At a recent discussion forum on family dynamics in addiction treatment hosted by Addiction Professional magazine, Decision Point’s Vice President for Professional Relations, Gary Hees emphasized the importance of a systematic approach that gives families a strategic plan to be able to support their loved ones. “We need to enable the family to function differently so it can become a positive, proactive supporter of recovery,” Hees said.

Family members can play an important role and when they are engaged in the recovery process, positive outcomes are more likely. It is equally important that parents and siblings learn about addiction issues and about the “rules of relationships” to avoid the common pitfalls of allowing compassion to morph into enabling or codependent behavior.

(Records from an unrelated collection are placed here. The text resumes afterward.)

(** The [while] leaves with [cur_count = 0] and a name that is not in
    the header, once some suffix within its fuel is free; it only
    updates the count of [old_col], which is already counted. *)
Lemma mangle_loop_exit (fuel : nat) (hdr : list string) (counts : gmap string nat)
    (old col : string) (cur : nat) :
  (forall k, is_Some (counts !! k) -> k ∈ hdr) -> old ∈ hdr -> 0 < cur ->
  (exists m, cur <= m < cur + fuel /\ suffixed old m ∉ hdr) ->
  exists counts' col', mangle_loop fuel hdr counts old col cur = (counts', col', 0) /\
    col' ∉ hdr /\
    (forall k, is_Some (counts' !! k) <-> is_Some (counts !! k) \/ k = old) /\
    (forall k v, counts' !! k = Some v -> counts !! k = Some v \/ (k = old /\ 0 < v)).
Proof.
  revert counts col cur. induction fuel as [|fuel IH]; intros counts col cur Hk Hold Hcur Hm.
  { destruct Hm as (m & Hm & _). lia. }
  destruct cur as [|c]; [lia|]. cbn [mangle_loop]. case_decide as Hin.
  - destruct (IH (<[old := S (S c)]> counts) (suffixed old (S c)) (S (S c))) as
      (counts' & col' & E & Hcol & Hdom & Hval).
    + intros k. rewrite lookup_insert_is_Some'. intros [<-|]; auto.
    + done.
    + lia.
    + destruct Hm as (m & Hm & Hnot). exists m. split; [|done].
      assert (m <> S c) by (intros ->; done). lia.
    + exists counts', col'. split_and!; [done | done | |].
      * intros k. rewrite Hdom, lookup_insert_is_Some'. naive_solver.
      * intros k v Hv. destruct (Hval k v Hv) as [Hv'|]; [|by right].
        rewrite lookup_insert_Some in Hv'. naive_solver lia.
  - assert (suffixed old (S c) <> old) as Hne by (intros E; rewrite E in Hin; done).
    rewrite lookup_insert_ne by done.
    destruct (counts !! suffixed old (S c)) as [v|] eqn:Ev.
    { exfalso. apply Hin, Hk. by rewrite Ev. }
    cbn [default]. rewrite mangle_loop_zero.
    exists (<[old := S (S c)]> counts), (suffixed old (S c)). split_and!; [done | done | |].
    + intros k. rewrite lookup_insert_is_Some'. naive_solver.
    + intros k v. rewrite lookup_insert_Some. naive_solver lia.
Qed.

Lemma hdr_inv_ext (d1 d2 : list nat) (hdr : list string) (counts : gmap string nat) :
  (forall j, j ∈ d1 <-> j ∈ d2) -> hdr_inv d1 hdr counts -> hdr_inv d2 hdr counts.
Proof.
  intros Hd (H1 & H2 & H3). split_and!.
  - intros k v Hv. destruct (H1 k v Hv) as (Hpos & j & Hj & Hl). split; [done|].
    exists j. by rewrite <- Hd.
  - intros j Hj. apply H2. by apply Hd.
  - intros j1 j2 k Hj1 Hj2. apply H3; by apply Hd.
Qed.

(** Where no name is counted yet the loop does not run. *)
Lemma mangle_step_fresh (hdr : list string) (counts : gmap string nat) (i : nat) (old : string) :
  hdr !! i = Some old -> counts !! old = None ->
  mangle_step (hdr, counts) i = (hdr, <[old := 1]> counts).
Proof.
  intros Hi Hc. unfold mangle_step. cbn [fst snd]. rewrite Hi. cbn [default id]. rewrite Hc. cbn [default].
  rewrite mangle_loop_zero. by rewrite list_insert_id.
Qed.

(** Where the name is counted the loop renames the column to a name
    outside the header. *)
Lemma mangle_step_renamed (vis : list nat) (hdr : list string) (counts : gmap string nat)
    (i : nat) (old : string) (v : nat) :
  hdr_inv vis hdr counts -> hdr !! i = Some old -> counts !! old = Some v ->
  exists counts' col', mangle_step (hdr, counts) i = (<[i := col']> hdr, <[col' := 1]> counts') /\
    col' ∉ hdr /\
    (forall k, is_Some (counts' !! k) <-> is_Some (counts !! k)) /\
    (forall k w, counts' !! k = Some w -> 0 < w /\ is_Some (counts !! k)).
Proof.
  intros (H1 & _ & _) Hi Hc. destruct (H1 old v Hc) as [Hv _].
  assert (forall k, is_Some (counts !! k) -> k ∈ hdr) as Hk.
  { intros k [w Hw]. destruct (H1 k w Hw) as (_ & j & _ & Hj). by apply list_elem_of_lookup_2 in Hj. }
  destruct (mangle_loop_exit (S (length hdr)) hdr counts old old v) as (counts' & col' & E & Hcol & Hdom & Hval).
  - done.
  - by apply list_elem_of_lookup_2 in Hi.
  - done.
  - apply suffix_free.
  - exists counts', col'. unfold mangle_step. cbn [fst snd]. rewrite Hi. cbn [default id].
    rewrite Hc. cbn [default id].
    rewrite E. split_and!; [done | done | |].
    + intros k. rewrite Hdom. split; [|by left]. intros [Hk'| ->]; [done | by exists v].
    + intros k w Hw. destruct (Hval k w Hw) as [Hw'|[-> Hpos]].
      * split; [by apply (H1 k w Hw') | by exists w].
      * split; [done | by exists v].
Qed.

(** One column keeps the invariant. *)
Lemma mangle_step_inv (vis : list nat) (hdr : list string) (counts : gmap string nat) (i : nat) :
  hdr_inv vis hdr counts -> i ∉ vis -> i < length hdr ->
  hdr_inv (i :: vis) (mangle_step (hdr, counts) i).1 (mangle_step (hdr, counts) i).2 /\
  length (mangle_step (hdr, counts) i).1 = length hdr.
Proof.
  intros Hinv Hi Hlt. destruct (lookup_lt_is_Some_2 hdr i Hlt) as [old Hold].
  pose proof Hinv as (H1 & H2 & H3).
  destruct (counts !! old) as [v|] eqn:Hc.
  - destruct (mangle_step_renamed vis hdr counts i old v Hinv Hold Hc)
      as (counts' & col' & -> & Hcol & Hdom & Hval). cbn [fst snd].
    split; [|by rewrite length_insert]. split_and!.
    + intros k w. rewrite lookup_insert_Some. intros [[<- <-]|[Hne Hw]].
      * split; [lia|]. exists i. split; [set_solver | by rewrite list_lookup_insert_eq].
      * destruct (Hval k w Hw) as [Hpos [w' Hw']]. destruct (H1 k w' Hw') as (_ & j & Hj & Hl).
        split; [done|]. exists j. split; [by right|].
        rewrite list_lookup_insert_ne; [done|]. intros ->. done.
    + intros j [->|Hj]%elem_of_cons.
      * exists col'. rewrite list_lookup_insert_eq by done. split; [done|].
        rewrite lookup_insert_is_Some'. by left.
      * destruct (H2 j Hj) as (k & Hl & Hk). exists k.
        rewrite list_lookup_insert_ne by (intros ->; done). split; [done|].
        rewrite lookup_insert_is_Some', Hdom. by right.
    + assert (forall j, j ∈ vis -> <[i := col']> hdr !! j = hdr !! j) as Hsame.
      { intros j Hj. apply list_lookup_insert_ne. intros ->. done. }
      assert (<[i := col']> hdr !! i = Some col') as Hnew by (by rewrite list_lookup_insert_eq).
      intros j1 j2 k [->|Hj1]%elem_of_cons [->|Hj2]%elem_of_cons; try done.
      * rewrite Hnew, Hsame by done. intros [= <-] Hl. exfalso. apply Hcol.
        by apply list_elem_of_lookup_2 in Hl.
      * rewrite Hnew, Hsame by done. intros Hl [= <-]. exfalso. apply Hcol.
        by apply list_elem_of_lookup_2 in Hl.
      * rewrite !Hsame by done. by apply H3.
  - rewrite mangle_step_fresh with (old := old) by done. cbn [fst snd]. split; [|done]. split_and!.
    + intros k w. rewrite lookup_insert_Some. intros [[<- <-]|[Hne Hw]].
      * split; [lia|]. exists i. split; [left | done].
      * destruct (H1 k w Hw) as (Hpos & j & Hj & Hl). split; [done|]. exists j. split; [by right | done].
    + intros j [->|Hj]%elem_of_cons.
      * exists old. split; [done|]. rewrite lookup_insert_is_Some'. by left.
      * destruct (H2 j Hj) as (k & Hl & Hk). exists k. split; [done|].
        rewrite lookup_insert_is_Some'. by right.
    + assert (forall j, j ∈ vis -> hdr !! j <> Some old) as Hnot.
      { intros j Hj Hl. destruct (H2 j Hj) as (k & Hl' & Hk). rewrite Hl in Hl'.
        injection Hl' as <-. rewrite Hc in Hk. by destruct Hk. }
      intros j1 j2 k [->|Hj1]%elem_of_cons [->|Hj2]%elem_of_cons; try done.
      * rewrite Hold. intros [= <-] Hl. by destruct (Hnot j2 Hj2).
      * rewrite Hold. intros Hl [= <-]. by destruct (Hnot j1 Hj1).
      * by apply H3.
Qed.

(** The loop over the columns, in any order that visits each column of
    the header once. *)
Lemma mangle_fold_inv (order vis : list nat) (hdr : list string) (counts : gmap string nat) :
  NoDup order -> Forall (fun i => i < length hdr /\ i ∉ vis) order -> hdr_inv vis hdr counts ->
  hdr_inv (order ++ vis) (foldl mangle_step (hdr, counts) order).1
    (foldl mangle_step (hdr, counts) order).2 /\
  length (foldl mangle_step (hdr, counts) order).1 = length hdr.
Proof.
  revert vis hdr counts. induction order as [|i order IH]; intros vis hdr counts Hnd Hall Hinv;
    [done|].
  apply NoDup_cons in Hnd as [Hi Hnd]. apply Forall_cons in Hall as [[Hlt Hid] Hall].
  cbn [foldl]. destruct (mangle_step_inv vis hdr counts i Hinv Hid Hlt) as [Hinv' Hlen].
  destruct (mangle_step (hdr, counts) i) as [hdr' counts'] eqn:E. cbn [fst snd] in *.
  destruct (IH (i :: vis) hdr' counts') as [Hinv'' Hlen'']; [done | | done |].
  - rewrite Forall_forall in Hall |- *. intros j Hj. destruct (Hall j Hj) as [Hlt' Hjd].
    rewrite Hlen. split; [done|]. intros [->|]%elem_of_cons; [by apply Hi | done].
  - split; [|lia]. eapply hdr_inv_ext; [|exact Hinv'']. intros j. set_solver.
Qed.

Lemma hdr_inv_nil (hdr : list string) : hdr_inv [] hdr ∅.
Proof. split_and!; [intros k v; by rewrite lookup_empty | set_solver | set_solver]. Qed.

Lemma col_loop_order_perm (raw : list string) : col_loop_order raw ≡ₚ seq 0 (length raw).
Proof.
  unfold col_loop_order. rewrite Permutation_app_comm.
  apply (filter_app_complement (fun i => raw !! i = Some "")).
Qed.

Lemma col_loop_order_elem (raw : list string) (i : nat) : i ∈ col_loop_order raw <-> i < length raw.
Proof. rewrite col_loop_order_perm, elem_of_seq. lia. Qed.

(** The state of the loop over the columns after its first [k] columns. *)
Lemma header_prefix_inv (raw : list string) (k : nat) :
  let st := foldl mangle_step (imap unnamed_name raw, ∅) (take k (col_loop_order raw)) in
  hdr_inv (take k (col_loop_order raw)) st.1 st.2 /\ length st.1 = length raw.
Proof.
  cbv zeta. pose proof (col_loop_order_perm raw) as Hp.
  destruct (mangle_fold_inv (take k (col_loop_order raw)) [] (imap unnamed_name raw) ∅) as [Hinv Hlen].
  - apply NoDup_take. rewrite Hp. apply NoDup_seq.
  - apply Forall_forall. intros i Hi. apply elem_of_take in Hi as (j & Hj & _).
    apply list_elem_of_lookup_2, col_loop_order_elem in Hj. rewrite length_imap. set_solver.
  - apply hdr_inv_nil.
  - rewrite app_nil_r in Hinv. split; [done|]. by rewrite Hlen, length_imap.
Qed.

(** Under the invariant the [while] of a column leaves with its
    condition false. *)
Lemma mangle_loop_cur0 (vis : list nat) (hdr : list string) (counts : gmap string nat)
    (i : nat) (old : string) :
  hdr_inv vis hdr counts -> hdr !! i = Some old ->
  (mangle_loop (S (length hdr)) hdr counts old old (default 0 (counts !! old))).2 = 0.
Proof.
  intros Hinv Hi. destruct (counts !! old) as [v|] eqn:Hc; cbn [default id];
    [|by rewrite mangle_loop_zero].
  pose proof Hinv as (H1 & _). destruct (H1 old v Hc) as [Hv _].
  destruct (mangle_loop_exit (S (length hdr)) hdr counts old old v) as (counts' & col' & E' & _);
    [| by apply list_elem_of_lookup_2 in Hi | done | apply suffix_free |].
  - intros k [w Hw]. destruct (H1 k w Hw) as (_ & j & _ & Hj). by apply list_elem_of_lookup_2 in Hj.
  - by rewrite E'.
Qed.

(** A header of distinct non-empty names runs through the loop without
    a renaming. *)
Lemma mangle_fold_id (order vis : list nat) (raw : list string) (counts : gmap string nat) :
  NoDup raw -> NoDup order -> Forall (fun i => i < length raw /\ i ∉ vis) order ->
  hdr_inv vis raw counts -> (foldl mangle_step (raw, counts) order).1 = raw.
Proof.
  intros Hraw. revert vis counts. induction order as [|i order IH]; intros vis counts Hnd Hall Hinv;
    [done|].
  apply NoDup_cons in Hnd as [Hi Hnd]. apply Forall_cons in Hall as [[Hlt Hid] Hall].
  destruct (lookup_lt_is_Some_2 raw i Hlt) as [old Hold].
  assert (counts !! old = None) as Hc.
  { destruct (counts !! old) as [v|] eqn:Hc; [|done]. exfalso.
    destruct Hinv as (H1 & _). destruct (H1 old v Hc) as (_ & j & Hj & Hl).
    assert (j = i) as -> by (by apply (NoDup_lookup raw j i old)). done. }
  cbn [foldl]. rewrite (mangle_step_fresh raw counts i old Hold Hc).
  destruct (mangle_step_inv vis raw counts i Hinv Hid Hlt) as [Hinv' _].
  rewrite (mangle_step_fresh raw counts i old Hold Hc) in Hinv'. cbn [fst snd] in Hinv'.
  apply (IH (i :: vis)); [done | | done]. rewrite Forall_forall in Hall |- *.
  intros j Hj. destruct (Hall j Hj) as [? ?]. split; [done|]. intros [->|]%elem_of_cons; [done|done].
Qed.

(** ** Properties of the header *)

(** C36. Termination of the renaming loop: in the run on any header, at
    every column the [while] leaves because its condition turned false
    ([cur_count = 0]), never because the model's fuel of one more step
    than there are columns ran out. *)
Theorem header_loop_terminates (raw : list string) (k i : nat) :
  col_loop_order raw !! k = Some i ->
  let st := foldl mangle_step (imap unnamed_name raw, ∅) (take k (col_loop_order raw)) in
  let old := default "" (st.1 !! i) in
  (mangle_loop (S (length st.1)) st.1 st.2 old old (default 0 (st.2 !! old))).2 = 0.
Proof.
  intros Hk. cbv zeta. destruct (header_prefix_inv raw k) as [Hinv Hlen].
  apply list_elem_of_lookup_2, col_loop_order_elem in Hk.
  destruct (lookup_lt_is_Some_2 (foldl mangle_step (imap unnamed_name raw, ∅)
    (take k (col_loop_order raw))).1 i) as [old Hold]; [lia|].
  rewrite Hold. cbn [default id]. by eapply mangle_loop_cur0.
Qed.

(** The names are distinct, one per field of the header. *)
Lemma header_names_distinct (raw : list string) :
  NoDup (header_names raw) /\ length (header_names raw) = length raw.
Proof.
  destruct (header_prefix_inv raw (length (col_loop_order raw))) as [(_ & _ & H3) Hlen].
  rewrite take_ge in H3, Hlen by done. unfold header_names. split; [|done].
  apply NoDup_alt. intros i j x Hi Hj.
  assert (forall m y, (foldl mangle_step (imap unnamed_name raw, ∅) (col_loop_order raw)).1 !! m = Some y ->
    m ∈ col_loop_order raw) as Hin.
  { intros m y Hm. apply col_loop_order_elem. rewrite <- Hlen. by eapply lookup_lt_Some. }
  apply (H3 i j x); eauto.
Qed.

Learning to present a united front when dealing with a child receiving treatment for a substance use disorder confronts the issues and can help bring much needed peace to family members who have often been struggling with drug use and co-occurring disorders for years. Parents need to understand the limits of what they can do for their loved ones.

This is by no means easy for families. All too often relationships are taken to the breaking point by the trials and tribulations of addiction. Parents exhausted by the active addiction of their child deserve empathy. “When they send their child to treatment, we need to be able to tell them, your loved one is in a safe place now, relax, take some time off,” Hees said.  


Sometimes, parents need to take a step back and “recharge their batteries” first before they will be able to play a constructive role in the recovery of their child. After a careful evaluation, family and friends can then be engaged in a substantive intervention to aid a successful recovery.